Saved entries:
Lemma remove_orphans_gone d v n names σ :
  is_u64 n -> n ∉ live_numbers v -> io σ = [] -> fs σ !! FilePath d n = None \/ NumberToName n ∈ names ->
  fs (readdir_loop d v names σ) !! FilePath d n = None.
Proof.
  intros Hn Hl. revert σ. induction names as [|q names IH]; intros σ Hio Hor; cbn [readdir_loop]; unfold next_io; rewrite Hio.
  { destruct Hor as [?|?%elem_of_nil]; done. }
  assert (io (remove_orphan d v σ q) = []) as Hio'.
  { unfold remove_orphan. repeat case_match; try done. unfold unlink, sys, next_io. by rewrite Hio. }
  apply IH; [done|]. destruct Hor as [Hnone|Hin].
  - left. destruct (remove_orphan_fs d v σ q) as [-> |(m & _ & _ & ->)]; [done|]. by rewrite lookup_delete_None; right.
  - apply elem_of_cons in Hin as [<-|Hin]; [left|by right]. unfold remove_orphan.
    rewrite name_parses by done. destruct (existsb (Z.eqb n) (live_numbers v)) eqn:El.
    + apply existsb_exists in El as (m & Hm%list_elem_of_In & ?). assert (m = n) as -> by lia. done.
    + unfold unlink, sys, next_io. rewrite Hio. cbn [snd fs]. by rewrite lookup_delete_eq.
Qed.

Lemma orphans_gone d v σ n :
  io σ = [] -> is_u64 n -> n ∉ live_numbers v -> fs (RemoveOrphanFiles d v σ) !! FilePath d n = None.
Proof.
  intros Hio Hn Hl. unfold RemoveOrphanFiles, next_io. rewrite Hio, close_fs. apply remove_orphans_gone; try done.
  destruct (fs σ !! FilePath d n) as [f|] eqn:Ef; [right|by left].
  apply list_elem_of_omap. exists (FilePath d n). split.
  - apply list_elem_of_In, in_map_iff. exists (FilePath d n, f). split; [done|]. by apply list_elem_of_In, elem_of_map_to_list.
  - apply (entry_name_app (dir_ d) (NumberToName n)), name_no_slash.
Qed.
(** The invariant of the system, with the version, the known readers and the
    records that it is about; [lim] bounds the file numbers handed out. *)
Record sys_at (o : Options) (lim : Z) (left : nat) (s : Sys) (busy : bool)
    (v : Version) (R : list SSTableReader) (mes : list entry) (ess : contents) : Prop := {
  sa_db : db_ok (s_db s) v R mes ess;
  sa_options : options_ (s_db s) = o;
  sa_wal : wal_home (s_db s);
  sa_mem : blen mes <= 2 ^ 25;
  sa_next : next_file_number_ (s_db s) <= lim;
  sa_client : client_ok (s_db s) (s_world s) v R mes (bg_numbers (s_bg s)) (s_client s) busy;
  sa_bg : bg_ok (s_db s) (s_world s) v R ess (s_bg s) (bg_busy_ s) left }.

Definition sys_inv (o : Options) (lim : Z) (left : nat) (s : Sys) (busy : bool) (recs : list entry) : Prop :=
  exists v R mes ess, sys_at o lim left s busy v R mes ess /\ (forall k, assoc (db_records mes ess) k = assoc recs k).

Lemma bg_range d σ v R ess ph busy left : bg_ok d σ v R ess ph busy left -> Forall (fun k => 0 <= k < next_file_number_ d) (bg_numbers ph).
Proof.
  destruct ph as [| |c mv|c outputs|]; cbn [bg_ok bg_numbers]; try (intros; constructor).
  - intros [_ ([(p & outs & cur & out & _ & _ & _ & _ & [_ _ Hr _ _] & _) _ _ _] & _)]. exact Hr.
  - by intros [_ [_ _ Hr _ _ _]].
Qed.

(** A step of the client leaves the background thread where it is. *)
Lemma bg_moved d σ v R ess ph busy left d' σ' v' R' ess' :
  bg_ok d σ v R ess ph busy left -> grown (bg_numbers ph) v ess R v' ess' R' ->
  dir_ d' = dir_ d -> options_ d' = options_ d -> next_file_number_ d <= next_file_number_ d' ->
  (forall k, 0 <= k < next_file_number_ d -> fs σ' !! FilePath d k = fs σ !! FilePath d k) ->
  bg_ok d' σ' v' R' ess' ph busy left.
Proof.
  intros Hbg Hg Hdir Ho Hn Hfs. pose proof (bg_range _ _ _ _ _ _ _ _ Hbg) as Hr. rewrite Forall_forall in Hr.
  destruct ph as [| |c mv|c outputs|]; cbn [bg_ok bg_numbers] in *; try done.
  - destruct Hbg as [Hb (Hm & Hl)]. split; [done|]. split; [|done].
    eapply merging_moved; try done. intros k Hk. by apply Hfs, Hr.
  - destruct Hbg as [Hb Hp]. split; [done|]. eapply pending_moved; try done. intros k Hk. by apply Hfs, Hr.
Qed.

_Your assignment_: When the line containing "(** The invariant" is reached, include it and stop. Until then, output each line of the entries exactly as given, starting from the first.

_Answer section_:
Lemma remove_orphans_gone d v n names σ :
  is_u64 n -> n ∉ live_numbers v -> io σ = [] -> fs σ !! FilePath d n = None \/ NumberToName n ∈ names ->
  fs (readdir_loop d v names σ) !! FilePath d n = None.
Proof.
  intros Hn Hl. revert σ. induction names as [|q names IH]; intros σ Hio Hor; cbn [readdir_loop]; unfold next_io; rewrite Hio.
  { destruct Hor as [?|?%elem_of_nil]; done. }
  assert (io (remove_orphan d v σ q) = []) as Hio'.
  { unfold remove_orphan. repeat case_match; try done. unfold unlink, sys, next_io. by rewrite Hio. }
  apply IH; [done|]. destruct Hor as [Hnone|Hin].
  - left. destruct (remove_orphan_fs d v σ q) as [-> |(m & _ & _ & ->)]; [done|]. by rewrite lookup_delete_None; right.
  - apply elem_of_cons in Hin as [<-|Hin]; [left|by right]. unfold remove_orphan.
    rewrite name_parses by done. destruct (existsb (Z.eqb n) (live_numbers v)) eqn:El.
    + apply existsb_exists in El as (m & Hm%list_elem_of_In & ?). assert (m = n) as -> by lia. done.
    + unfold unlink, sys, next_io. rewrite Hio. cbn [snd fs]. by rewrite lookup_delete_eq.
Qed.

Lemma orphans_gone d v σ n :
  io σ = [] -> is_u64 n -> n ∉ live_numbers v -> fs (RemoveOrphanFiles d v σ) !! FilePath d n = None.
Proof.
  intros Hio Hn Hl. unfold RemoveOrphanFiles, next_io. rewrite Hio, close_fs. apply remove_orphans_gone; try done.
  destruct (fs σ !! FilePath d n) as [f|] eqn:Ef; [right|by left].
  apply list_elem_of_omap. exists (FilePath d n). split.
  - apply list_elem_of_In, in_map_iff. exists (FilePath d n, f). split; [done|]. by apply list_elem_of_In, elem_of_map_to_list.
  - apply (entry_name_app (dir_ d) (NumberToName n)), name_no_slash.
Qed.
(** The invariant of the system, with the version, the known readers and the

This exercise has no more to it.